How this skill works

It processes webhooks optimistically for low-latency updates, while running reconciliation flows to detect and fix divergence. Scheduled reconciliation compares local records to the external API and updates local state where necessary. On-demand and event-replay patterns let support or incident responders resync specific users or replay missed events. Idempotency and event recording prevent double-processing.

When to use it

  • Webhooks fail, are duplicated, delivered out-of-order, or missed
  • Users report incorrect subscription or billing state
  • After incidents or deployments to ensure consistency
  • Regular audits for high-value data like subscriptions and payments
  • When dashboard or monitoring shows pending or failed webhooks

Best practices

  • Treat external services as the source of truth; do not trust local state alone
  • Record external event IDs and check idempotency before processing
  • Schedule reconciliation by data value: hourly for payments, daily for profiles, weekly for analytics
  • Paginate and rate-limit API calls; alert if reconciliation error rates or drift exceed thresholds
  • Log before/after values for any drift and create alerts for significant mismatches

Example use cases

  • Hourly cron that lists Stripe subscriptions and repairs users whose subscriptionStatus diverges
  • Support-triggered on-demand reconciliation for a single user who reports a billing mismatch
  • Replay events from Stripe since a given timestamp to process missed webhook events safely
  • Idempotent webhook handler that stores event IDs, skips duplicates, and processes only new events
  • Diagnostic query that finds users with stale sync timestamps or subscriptions without external IDs

FAQ

How often should I run scheduled reconciliation?

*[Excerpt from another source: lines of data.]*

(** [fftjs.fft] of the package fft-js, which is not part of the repository:
    the transform of a vector, as pairs (real, imaginary), or what it
    throws. *)
Variable fft : list num -> Outcome (list (num * num)).

Definition analyzeSpectral (audioData : list num) (options : Options)
  : Outcome SpectralAnalysis :=
  let fftSize := default_to (fftSize options) (of_Z 2048) in
  let sampleRate := default_to (sampleRate options) (of_Z 44100) in
  let windowedData := applyWindow (slice audioData (of_Z 0) fftSize) in
  obind (fft windowedData) (fun fftResult =>
  let magnitudes :=
    map (fun complex =>
           Math_sqrt (fst complex * fst complex + snd complex * snd complex))
        fftResult in
  let sums :=
    spectralCentroid_loop sampleRate fftSize 0 magnitudes (of_Z 0, of_Z 0) in
  let weightedSum := fst sums in
  let magnitudeSum := snd sums in
  let bassEnd := Math_floor (fftSize * of_Z 250 / sampleRate) in
  let midEnd := Math_floor (fftSize * of_Z 4000 / sampleRate) in
  obind (calculateBandEnergy magnitudes (of_Z 0) bassEnd) (fun bass =>
  obind (calculateBandEnergy magnitudes bassEnd midEnd) (fun mid =>
  obind (calculateBandEnergy magnitudes midEnd (length_of magnitudes / of_Z 2))
    (fun treble =>
  Returns
    {| spectralCentroid :=
         if magnitudeSum >? of_Z 0 then weightedSum / magnitudeSum else of_Z 0;
       spectralRolloff := of_Z 0;
       spectralFlux := of_Z 0;
       dominantFrequencies := findDominantFrequencies magnitudes sampleRate fftSize;
       frequencyBands := {| bass := bass; mid := mid; treble := treble |} |})))).

(** ** analyzeAudio *)

Definition analyzeAudio (audioData : list num) (options : Options)
  : M AudioAnalysis :=
  try_catch
    (id <- uuidv4 ;;
     timestamp <- Date_toISOString ;;
     amplitude <- ret (analyzeAmplitude audioData options) ;;
     spectral <- lift (analyzeSpectral audioData options) ;;
     patterns <- lift (detectPatterns audioData options) ;;
     regions <- detectRegions audioData options ;;
     ret {| analysis_id := id;
            timestamp := timestamp;
            sampleCount := Z.of_nat (List.length audioData);
            analysis := {| amplitude := amplitude;
                           spectral := spectral;
                           patterns := patterns;
                           regions := regions |} |})%engine
    (fun error =>
       throw (new_Error (String.append "Analysis failed: " (message error)))).

End Orchestrator.

End Engine.

(** ** The callers of the engine

    The handlers of [backend/src/controllers/analysis.ts] (the routes of
    routes/analysis carry the same code inline, with one difference, in
    the route for regions) and the error handler of
    [backend/src/middleware/errorHandler.ts] that answers for them when
    they pass an error on. *)

(** [new TypeError(msg)], as the runtime throws it. *)
Definition new_TypeError (msg : string) : JSError :=
  {| name := "TypeError"; message := msg |}.

Section Requests.

Context {num : Type} {N : JSNumber num}.

(** [req.body.audioData] as the handlers test it: absent, null, an array,
    or another value, which is truthy or not.  The elements of an array are
    numbers, as its type [number[]] has it. *)
Inductive BodyValue : Type :=
| undefined
| null
| other (holds : bool)
| array (elements : list num).

Definition ToBoolean (v : BodyValue) : bool :=
  match v with
  | undefined => false
  | null => false
  | other holds => holds
  | array _ => true
  end.

Definition Array_isArray (v : BodyValue) : bool :=
  match v with
  | array _ => true
  | _ => false
  end.

(** [new Float32Array(audioData)]: every element is rounded to single
    precision.  (The handlers call it on arrays only.) *)
Definition Float32Array (v : BodyValue) : list num :=
  match v with
  | array elements => map fround elements
  | _ => []
  end.

(** [req.body], as far as the handlers read it. *)
Record RequestBody : Type := {
  body_audioData : BodyValue;
  body_profiles : option (list (AudioProfile (num := num)));
  body_options : option (Options (num := num))
}.

(** The objects the handlers send: [{ success: true, data }] and
    [{ success: false, error }]. *)
Inductive ResponseBody (A : Type) : Type :=
| success (data : A)
| failure (error : string).

(** How a handler ends: [res.status(status).json(body)] ([res.json] alone
    answers with status 200), or [next(error)]. *)
Inductive Reply (A : Type) : Type :=
| res_json (status : Z) (body : ResponseBody A)
| next (error : JSError).

(** The [data] of the answer of the handler for regions. *)
Record RegionsData : Type := {
  data_regions : list (AudioRegion (num := num));
  data_count : Z;
  data_profiles : list string
}.

(** [{ ...options, profiles }]. *)
Definition with_profiles (options : Options (num := num))
  (profiles : list AudioProfile) : Options :=
  {| opt_windowSize := opt_windowSize options;
     fftSize := fftSize options;
     sampleRate := sampleRate options;
     threshold := threshold options;
     minDuration := minDuration options;
     profiles := Some profiles |}.

(** [!audioData || !Array.isArray(audioData)]. *)
Definition invalid_audioData (audioData : BodyValue) : bool :=
  negb (ToBoolean audioData) || negb (Array_isArray audioData).

(** [res.status(400).json({ success: false, error: 'Invalid audio data format' })]. *)
Definition invalid_format {A} : Reply A :=
  res_json 400 (failure A "Invalid audio data format").

End Requests.

Arguments success {A} data.
Arguments failure {A} error.
Arguments res_json {A} status body.
Arguments next {A} error.

Module Controllers.

Section Handlers.

Context {num : Type} {N : JSNumber num}.

Variable fft : list num -> Outcome (list (num * num)).

Local Open Scope engine_scope.

Definition analyzeAudio (body : RequestBody) : M (Reply AudioAnalysis) :=
  try_catch
    (let audioData := body_audioData body in
     let options := default_to (body_options body) no_options in
     if invalid_audioData audioData then ret invalid_format
     else
       results <- analyzeAudio fft (Float32Array audioData) options ;;
       ret (res_json 200 (success results)))
    (fun error => ret (next error)).

(** [profiles.length], read for the log entry, throws when the body has no
    [profiles]. *)
Definition detectRegions (body : RequestBody) : M (Reply RegionsData) :=
  try_catch
    (let audioData := body_audioData body in
     let options := default_to (body_options body) no_options in
     if invalid_audioData audioData then ret invalid_format
     else
       profiles <-
         match body_profiles body with
         | Some profiles => ret profiles
         | None =>
           throw (new_TypeError
                    "Cannot read properties of undefined (reading 'length')")
         end ;;
       regions <- detectRegions (Float32Array audioData)
                    (with_profiles options profiles) ;;
       ret (res_json 200
              (success {| data_regions := regions;
                          data_count := Z.of_nat (List.length regions);
                          data_profiles := map profile_id profiles |})))
    (fun error => ret (next error)).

Run hourly for high-value transactional data (subscriptions/payments), daily for user profile data, and weekly for noncritical historical or analytics data.

How do I avoid hitting API rate limits during reconciliation?

Page through results, batch work, add backoff and rate limiting, and limit concurrent reconciliation jobs. Prioritize users with recent activity or suspected drift.

What if reconciliation finds conflicting states that require human review?

Log the discrepancy, surface it to a support queue, and optionally mark the record for manual review instead of auto-fixing when uncertainty exists.